(** * Debug bookkeeping of the locking primitives in src/base/platform/mutex.cc

    The development embeds the DEBUG build of mutex.cc: every DCHECK is
    live and a failed DCHECK terminates the process.  A native lock is an
    external resource; a call that reaches it is recorded in a trace, and
    the value it hands back (a pthread return code, the outcome of a
    non-blocking attempt) is an argument of the embedded method.

    Addresses (SharedMutex*, the weak symbol of the Darwin runtime) are
    natural numbers with 0 for nullptr.  An [int] field is a [Z] kept inside
    the 32-bit signed range; stepping outside of it is undefined behaviour. *)

From stdpp Require Import gmap functions.
From Stdlib Require Import ZArith Lia.

Local Open Scope Z_scope.

(** ** Addresses *)

Abbreviation ptr := N.
Definition nullptr : ptr := 0%N.
Abbreviation thread := nat.

(** ** Calls that leave this translation unit *)

Inductive Event : Type :=
  (* evaluation of the address of the weak symbol in a condition *)
  | weak_symbol_test
  (* Darwin unfair lock *)
  | os_unfair_lock_lock_with_options_call (lock : ptr) (options : Z)
  | os_unfair_lock_lock_call (lock : ptr)
  (* the handle behind Mutex, SharedMutex and the portable SpinningMutex *)
  | handle_Lock (h : ptr)
  | handle_Unlock (h : ptr)
  | handle_TryLock (h : ptr)
  | handle_ReaderLock (h : ptr)
  | handle_ReaderUnlock (h : ptr)
  | handle_ReaderTryLock (h : ptr)
  (* pthreads *)
  | pthread_mutexattr_init_call
  | pthread_mutexattr_settype_call
  | pthread_mutex_init_call (h : ptr)
  | pthread_mutexattr_destroy_call
  | pthread_mutex_destroy_call (h : ptr)
  | pthread_mutex_lock_call (h : ptr)
  | pthread_mutex_unlock_call (h : ptr)
  | pthread_mutex_trylock_call (h : ptr)
  (* Windows critical sections *)
  | InitializeCriticalSection_call (h : ptr)
  | DeleteCriticalSection_call (h : ptr)
  | EnterCriticalSection_call (h : ptr)
  | LeaveCriticalSection_call (h : ptr)
  | TryEnterCriticalSection_call (h : ptr).

Global Instance Event_eq_dec : EqDecision Event.
Proof. solve_decision. Defined.

(** ** Outcomes and the monad of instrumented code *)

Inductive outcome (A : Type) : Type :=
  | Ok (a : A)
  | Fatal        (* a DCHECK failed *)
  | Undefined.   (* signed overflow of an int *)

Arguments Ok {A} a.
Arguments Fatal {A}.
Arguments Undefined {A}.

(** A computation over a state [S]: result, final state and the calls made. *)
Definition M (S A : Type) : Type := S → outcome (A * S * list Event).

Global Instance M_ret {S} : MRet (M S) :=
  λ A a s, Ok (a, s, []).

Global Instance M_bind {S} : MBind (M S) :=
  λ A B k c s,
    match c s with
    | Ok (a, s1, t1) =>
        match k a s1 with
        | Ok (b, s2, t2) => Ok (b, s2, t1 ++ t2)
        | Fatal => Fatal
        | Undefined => Undefined
        end
    | Fatal => Fatal
    | Undefined => Undefined
    end.

Definition get {S} : M S S := λ s, Ok (s, s, []).
Definition put {S} (s : S) : M S unit := λ _, Ok (tt, s, []).
Definition call {S} (e : Event) : M S unit := λ s, Ok (tt, s, [e]).
Definition fatal {S A} : M S A := λ _, Fatal.
Definition undefined {S A} : M S A := λ _, Undefined.

(** The DCHECK family of src/base/logging.h in a DEBUG build. *)
Definition DCHECK {S} (condition : bool) : M S unit :=
  if condition then mret tt else fatal.
Definition DCHECK_EQ {S} (a b : Z) : M S unit := DCHECK (a =? b).
Definition DCHECK_LE {S} (a b : Z) : M S unit := DCHECK (a <=? b).
Definition DCHECK_LT {S} (a b : Z) : M S unit := DCHECK (a <? b).
Definition DCHECK_NOT_NULL {S} (p : ptr) : M S unit :=
  DCHECK (negb (bool_decide (p = nullptr))).

(** ** The int type *)

Definition INT_MAX : Z := 2147483647.
Definition INT_MIN : Z := -2147483648.

Definition int_incr {S} (v : Z) : M S Z :=
  if v <? INT_MAX then mret (v + 1) else undefined.
Definition int_decr {S} (v : Z) : M S Z :=
  if INT_MIN <? v then mret (v - 1) else undefined.

(** ** Thread-local tracker of held shared mutexes (lines 53-110) *)

Module Tracker.

(** The two thread_local variables of one thread. *)
Record t : Type := mk {
  single_held_shared_mutex : ptr;
  held_shared_mutexes : option (gset ptr)   (* TSet*, None for nullptr *)
}.

Definition init : t :=
  {| single_held_shared_mutex := nullptr; held_shared_mutexes := None |}.

Definition set_single (p : ptr) : M t unit :=
  λ s, Ok (tt, {| single_held_shared_mutex := p;
                  held_shared_mutexes := held_shared_mutexes s |}, []).
Definition set_held (h : option (gset ptr)) : M t unit :=
  λ s, Ok (tt, {| single_held_shared_mutex := single_held_shared_mutex s;
                  held_shared_mutexes := h |}, []).

Definition DCHECK_NULL (h : option (gset ptr)) : M t unit :=
  DCHECK (bool_decide (h = None)).

Definition SharedMutexNotHeld (shared_mutex : ptr) : M t bool :=
  DCHECK_NOT_NULL shared_mutex;;
  s ← get;
  mret (negb (bool_decide (single_held_shared_mutex s = shared_mutex)) &&
        match held_shared_mutexes s with
        | None => true
        | Some set => negb (bool_decide (shared_mutex ∈ set))
        end).

Definition TryHoldSharedMutex (shared_mutex : ptr) : M t bool :=
  DCHECK_NOT_NULL shared_mutex;;
  s ← get;
  if negb (bool_decide (single_held_shared_mutex s = nullptr)) then
    if bool_decide (shared_mutex = single_held_shared_mutex s) then
      mret false
    else
      DCHECK_NULL (held_shared_mutexes s);;
      set_held (Some ({[single_held_shared_mutex s; shared_mutex]}));;
      set_single nullptr;;
      mret true
  else
    match held_shared_mutexes s with
    | Some set =>
        set_held (Some ({[shared_mutex]} ∪ set));;
        mret (negb (bool_decide (shared_mutex ∈ set)))
    | None =>
        DCHECK (bool_decide (single_held_shared_mutex s = nullptr));;
        set_single shared_mutex;;
        mret true
    end.

Definition TryReleaseSharedMutex (shared_mutex : ptr) : M t bool :=
  DCHECK_NOT_NULL shared_mutex;;
  s ← get;
  if bool_decide (single_held_shared_mutex s = shared_mutex) then
    set_single nullptr;;
    mret true
  else
    match held_shared_mutexes s with
    | Some set =>
        if bool_decide (shared_mutex ∈ set) then
          let erased := set ∖ {[shared_mutex]} in
          (if bool_decide (erased = ∅) then set_held None
           else set_held (Some erased));;
          mret true
        else mret false
    | None => mret false
    end.

(** The instances a tracker state records, whatever the representation. *)
Definition held (s : t) : gset ptr :=
  (if bool_decide (single_held_shared_mutex s = nullptr) then ∅
   else {[single_held_shared_mutex s]})
  ∪ default ∅ (held_shared_mutexes s).

(** The representation read as a variant. *)
Inductive Repr : Type :=
  | Empty
  | Single (m : ptr)
  | Many (set : gset ptr).

Definition repr (s : t) : option Repr :=
  match held_shared_mutexes s with
  | None =>
      if bool_decide (single_held_shared_mutex s = nullptr)
      then Some Empty else Some (Single (single_held_shared_mutex s))
  | Some set =>
      if bool_decide (single_held_shared_mutex s = nullptr)
      then Some (Many set) else None
  end.

Inductive Op : Type :=
  | Hold (m : ptr)
  | Release (m : ptr).

Definition step (op : Op) : M t bool :=
  match op with
  | Hold m => TryHoldSharedMutex m
  | Release m => TryReleaseSharedMutex m
  end.

(** States the two maintenance functions can produce from the initial one. *)
Inductive reachable : t → Prop :=
  | reachable_init : reachable init
  | reachable_step s op r s' tr :
      reachable s → step op s = Ok (r, s', tr) → reachable s'.

(** Running a list of operations, stopping at the first failed DCHECK. *)
Fixpoint run (ops : list Op) (s : t) : outcome t :=
  match ops with
  | [] => Ok s
  | op :: ops' =>
      match step op s with
      | Ok (_, s', _) => run ops' s'
      | Fatal => Fatal
      | Undefined => Undefined
      end
  end.

(** At most one of the two variables is set, and an allocated set is not
    empty. *)
Definition wf (s : t) : Prop :=
  (single_held_shared_mutex s = nullptr ∨ held_shared_mutexes s = None) ∧
  held_shared_mutexes s ≠ Some ∅.

End Tracker.

(** ** SharedMutex (lines 260-297) *)

Module SharedMutex.

(** thread_local storage: each thread has its own pair of variables. *)
Abbreviation TLS := (thread → Tracker.t).

Definition tls_init : TLS := λ _, Tracker.init.

(** Code executed by thread [self] reads and writes that thread's copy. *)
Definition on_thread {A} (self : thread) (c : M Tracker.t A) : M TLS A :=
  λ w,
    match c (w self) with
    | Ok (a, s, tr) => Ok (a, <[self := s]> w, tr)
    | Fatal => Fatal
    | Undefined => Undefined
    end.

Definition LockShared (self : thread) (this : ptr) : M TLS unit :=
  ok ← on_thread self (Tracker.TryHoldSharedMutex this);
  DCHECK ok;;
  call (handle_ReaderLock this).

Definition LockExclusive (self : thread) (this : ptr) : M TLS unit :=
  ok ← on_thread self (Tracker.TryHoldSharedMutex this);
  DCHECK ok;;
  call (handle_Lock this).

Definition UnlockShared (self : thread) (this : ptr) : M TLS unit :=
  ok ← on_thread self (Tracker.TryReleaseSharedMutex this);
  DCHECK ok;;
  call (handle_ReaderUnlock this).

Definition UnlockExclusive (self : thread) (this : ptr) : M TLS unit :=
  ok ← on_thread self (Tracker.TryReleaseSharedMutex this);
  DCHECK ok;;
  call (handle_Unlock this).

(** [acquired] is what native_handle_.ReaderTryLock() returns. *)
Definition TryLockShared (self : thread) (this : ptr) (acquired : bool)
  : M TLS bool :=
  free ← on_thread self (Tracker.SharedMutexNotHeld this);
  DCHECK free;;
  call (handle_ReaderTryLock this);;
  let result := acquired in
  (if result
   then ok ← on_thread self (Tracker.TryHoldSharedMutex this); DCHECK ok
   else mret tt);;
  mret result.

(** [acquired] is what native_handle_.TryLock() returns. *)
Definition TryLockExclusive (self : thread) (this : ptr) (acquired : bool)
  : M TLS bool :=
  free ← on_thread self (Tracker.SharedMutexNotHeld this);
  DCHECK free;;
  call (handle_TryLock this);;
  let result := acquired in
  (if result
   then ok ← on_thread self (Tracker.TryHoldSharedMutex this); DCHECK ok
   else mret tt);;
  mret result.

End SharedMutex.

(** ** Mutex, the exclusive mutex (lines 299-321) *)

Module Mutex.

Record t : Type := mk { level_ : Z }.

(** Modelled from the spec: AssertUnheldAndMark is defined in mutex.h, which
    is not among the sources.  Section 4.1: Lock "asserts the debug counter
    is currently 0 and sets it to 1". *)
Definition AssertUnheldAndMark : M t unit :=
  s ← get;
  DCHECK_EQ 0 (level_ s);;
  put (mk 1).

## The problem
Search the lines above for the string "list", then show every one that has it.

## Result below
Definition M (S A : Type) : Type := S → outcome (A * S * list Event).
(** Running a list of operations, stopping at the first failed DCHECK. *)
Fixpoint run (ops : list Op) (s : t) : outcome t :=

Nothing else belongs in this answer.